SI VA ALLA CORTE DEI CONTI

La conseguenza di questa presa di posizione, prosegue il quotidiano è l’intervento della Corte dei Conti: “’Ora è chiaro – attacca Fabiano Amati, presidente della commissione Bilancio in Regione -, Emiliano sostiene la decisione di privatizzare Acquedotto Pugliese. A questo punto scriverò al magistrato della Corte dei conti delegato al controllo di Aqp, Carlo Greco, e alla sua sostituta, Fabia D’Andrea. Questo disegno sciagurato va impedito, perché in nessun modo possiamo avallare un progetto rivolto a interessi molto particolari e per niente chiari’”.

COME NASCE LA VICENDA

“L’Acquedotto, con il presidente Simeone Di Cagno Abbrescia e l’amministratore delegato Nicola De Sanctis, ha presentato un piano per una società di scopo, della durata di sei anni, che individui una multinazionale specializzata nel settore per eseguire gli interventi. Si parla anche di una nuova tecnologia (senza indicare quale)”, prosegue il quotidiano.
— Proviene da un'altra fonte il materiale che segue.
Lemma qs_store_resp_sim disk q first rest q' :
  ss_inv (mkStore disk q (Some (first :: rest))) ->
  storeTo q (log_Index (List.last rest first)) = Ok q' ->
  ss_inv (mkStore (disk ++ first :: rest) q' None) /\
  ss_full (mkStore (disk ++ first :: rest) q' None) =
  ss_full (mkStore disk q (Some (first :: rest))).
Proof.
  intros [Hwf Hd Hdc Hf] Hstore. simpl in *.
  destruct (Hf _ eq_refl) as [_ Hpre].
  destruct (prefix_last_index _ _ _ _ (qwf_contig _ Hwf) Hpre) as [Hcb Hlast].
  destruct Hpre as [more Hmore].
  pose proof (f_equal length Hmore) as Hlen. rewrite length_app in Hlen.
  destruct (storeTo_spec q (log_Index (List.last rest first)) Hwf)
    as (q0 & Heq & Hwf' & Hl' & Hs' & Hp' & _).
  { rewrite Hlast. pose proof (qwf_len _ Hwf). simpl length in *. lia. }
  rewrite Heq in Hstore. injection Hstore as ->.
  assert (Hp : q_logs q' = more).
  { rewrite Hp', Hlast, Hmore. rewrite drop_app_ge by (simpl length in *; lia).
    replace (Z.to_nat _ - length (first :: rest))%nat with 0%nat by (simpl length; lia).
    done. }
  split.
  - constructor; simpl; auto.
    + rewrite length_app, Hs', Hlast. simpl length. lia.
    + apply contiguous_app. split; [done|]. by rewrite Hd.
    + done.
  - unfold ss_full. simpl. rewrite Hp, Hmore, <-app_assoc. done.
Qed.

(** One step of the store cycle keeps the invariant and is one step of the
    abstract log. *)
Lemma qstep_sim s s' :
  ss_inv s -> qstep s s' -> ss_inv s' /\ log_step (ss_full s) (ss_full s').
Proof.
  intros Hinv Hstep. pose proof (ss_full_len _ Hinv) as Hflen. destruct Hstep.
  - eapply qs_append_sim; eauto.
  - destruct Hinv as [Hwf Hd Hdc Hf]. simpl in *.
    destruct (nextStoreLogs_spec q Hwf) as ([q0 l0] & Heq & Hwf' & Hl & Hp & Hs & Hla & _).
    rewrite Heq in H0. injection H0 as -> ->. subst logs. split.
    + constructor; simpl; auto; [congruence|].
      intros l [= <-]. rewrite Hp. split; [|done].
      intros Hnil. unfold hasNextStoreLogs in H. destruct (q_appending q); [done|].
      apply Z.ltb_lt in H. pose proof (qwf_len _ Hwf). rewrite Hnil in *. simpl in *. lia.
    + unfold ss_full. simpl. rewrite Hp. constructor.
  - destruct (qs_store_resp_sim _ _ _ _ _ Hinv H) as [? ->]. split; [done|constructor].
  - destruct Hinv as [Hwf Hd Hdc Hf]. simpl in *.
    destruct (truncateLogTo_spec q idx Hwf H H0) as (q0 & Heq & Hwf' & Hl & Hs & Hp & _).
    rewrite Heq in H1. injection H1 as ->. split.
    + constructor; simpl; auto; [|by apply contiguous_take|done].
      rewrite length_take. lia.
    + unfold ss_full in *. simpl in *. rewrite Hp.
      replace (take (Z.to_nat idx) disk ++ _) with (take (Z.to_nat idx) (disk ++ q_logs q)).
      * constructor. lia.
      * rewrite take_app. do 2 f_equal. lia.
Qed.

(** ** Properties of the queue *)

Module QueueProps.

(** Sample logs for the witnesses. *)
Definition lg (i : Z) : Log := {| EmptyLog with log_Index := i; log_Term := 1 |}.

Definition sample : queue :=
  {| (newQueue 0 5) with q_logs := [lg 6; lg 7]; q_lastLogIndex := 7 |}.

Lemma sample_wf : queue_wf sample.
Proof.
  constructor; simpl; try lia.
  apply contiguous_cons; split; [done|]. apply contiguous_cons; split; [done|].
  apply contiguous_nil.
Qed.
Lemma switchConfig_same_log n cfg : node_inv n -> same_log n (switchConfig n cfg).1.
Proof.
  intros Hn. unfold switchConfig. destruct (_ <? _); simpl.
  { apply kept_same_log; done. }
  set (new := resolveConfig _ _ _). set (m := {| n with n_votes := ∅; n_replicaSync := ∅ |}).
  set (m' := {| (redraw m) with n_cfg := new |}).
  pose proof (resolveConfig_term (n_NodeId n) (n_cfg n) cfg) as Ht. fold new in Ht.
  pose proof (ni_term _ Hn).
  destruct (roleChangeIfNeed_inv m' (n_cfg n) new) as (Hi & Ho & Hq & Hterm).
  - destruct Hn as [[? ? ?] ? ?]. split; simpl; auto. apply map_Forall_empty.
  - done.
  - lia.
  - apply (ni_leader _ Hn).
  - split; [exact Hi|exact Ho| |exact Hq].
    etrans; [exact Ht|]. apply Z.eq_le_incl. symmetry. exact Hterm.
Qed.

(** *** Elections *)

Lemma campaign_spec n :
  node_inv n -> cfg_Term (n_cfg n) < two32 - 1 ->
  returns (campaign n) (same_log n).
Proof.
  intros Hn Ht. unfold campaign. destruct (Z.eqb_spec (cfg_Leader (n_cfg n)) (n_NodeId n)).
  { eexists. split; [done|]. apply BecomeFollower_same_log; [done|lia]. }
  pose proof (ni_term _ Hn).
  destruct (BecomeCandidate_became n) as (c & -> & Hc).
  { intros Hr. destruct (ni_leader _ Hn Hr). done. }
  simpl. eexists. split; [done|].
  rewrite u32_small in Hc by (unfold is_u32; lia).
  assert (same_log n c) as Hs.
  { eapply became_same_log; [apply Hc|apply Hn|lia|lia|done]. }
  eapply same_log_trans; [apply Hs|]. apply kept_same_log; [apply Hs|].
  apply foldl_kept. intros m x. unfold sendVoteReq. destruct (_ =? _); apply kept_emit.
Qed.

Lemma tickElection_spec n :
  node_inv n -> cfg_Term (n_cfg n) < two32 - 1 ->
  returns (tickElection n) (same_log n).
Proof.
  intros Hn Ht. unfold tickElection. cbv zeta.
  assert (Hset : forall z, same_log n {| n with n_electionElapsed := z |}).
  { intros z. by apply same_log_ext. }
  destruct (pastElectionTimeout _).
  - destruct (campaign_spec {| n with n_electionElapsed := 0 |} (sl_inv _ _ (Hset 0)) Ht)
      as (n' & Hc & Hn').
    exists n'. split; [done|]. eapply same_log_trans; [apply (Hset 0)|done].
  - eexists. split; [done|]. apply Hset.
Qed.

Lemma poll_spec n e : node_inv n -> same_log n (poll n e).
Proof.
  intros Hn. unfold poll. set (m := {| n with n_votes := _ |}).
  assert (Hm : same_log n m) by (by apply same_log_ext).
  assert (Hmi : node_inv m) by apply Hm.
  destruct (_ <? _); [done|]. destruct (_ <=? _).
  - eapply same_log_trans; [apply Hm|].
    pose proof (BecomeLeader_same_log m (cfg_Term (n_cfg m)) Hmi ltac:(lia)) as HL.
    eapply same_log_trans; [apply HL|]. apply kept_same_log; [apply HL|].
    etrans; [apply kept_sendPing|apply kept_advance].
  - eapply same_log_trans; [apply Hm|]. apply BecomeFollower_same_log; [done|lia].
Qed.

(** *** The log moves, the committed index does not *)

Record moved (n n' : Node) : Prop := {
  mv_inv : node_inv n';
  mv_opts : n_opts n' = n_opts n;
  mv_term : cfg_Term (n_cfg n) <= cfg_Term (n_cfg n');
  mv_committed : q_committedIndex (n_queue n') = q_committedIndex (n_queue n);
  mv_applied : q_appliedIndex (n_queue n) = q_appliedIndex (n_queue n')
}.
ANCI IN DISSENSO SULL’IPOTESI PRIVATIZZAZIONE

“Che la decisione di chiamare i privati non sia condivisa (oltre a non essere stata comunicata all’Aip) emerge anche dalla reazione dei Comuni. ‘Il Comitato direttivo dell’Associazione dei Comuni (Anci) della Puglia – è scritto in una nota – esprime assoluto dissenso sulla ipotesi annunciata dai vertici di Acquedotto Pugliese (Aqp) di apertura ai partner privati attraverso la costituzione di una newco preposta al controllo e alla gestione delle reti idriche pugliesi. La sua gestione deve rimanere interamente pubblica e separata da ogni logica di profitto e di mercato’. L’Anci, infine, chiede ad Aqp ‘di procedere al programma di investimenti e agli interventi di ristrutturazione e risanamento della rete idrica, unico metodo per recuperare gli sprechi della risorsa e contenere i costi di dispersione’”.

AQP: NESSUNA PRIVATIZZAZIONE

“In risposta all’Anci arriva un comunicato da Aqp. ‘La scelta di avviare una consultazione preliminare di mercato – ribadisce De Sanctis – nasce dall’esigenza di individuare potenziali partner fornitori in grado di apportare le tecnologie più avanzate per la realizzazione degli ingenti investimenti programmati sulla rete. Questo percorso non comporterà alcuna privatizzazione’”.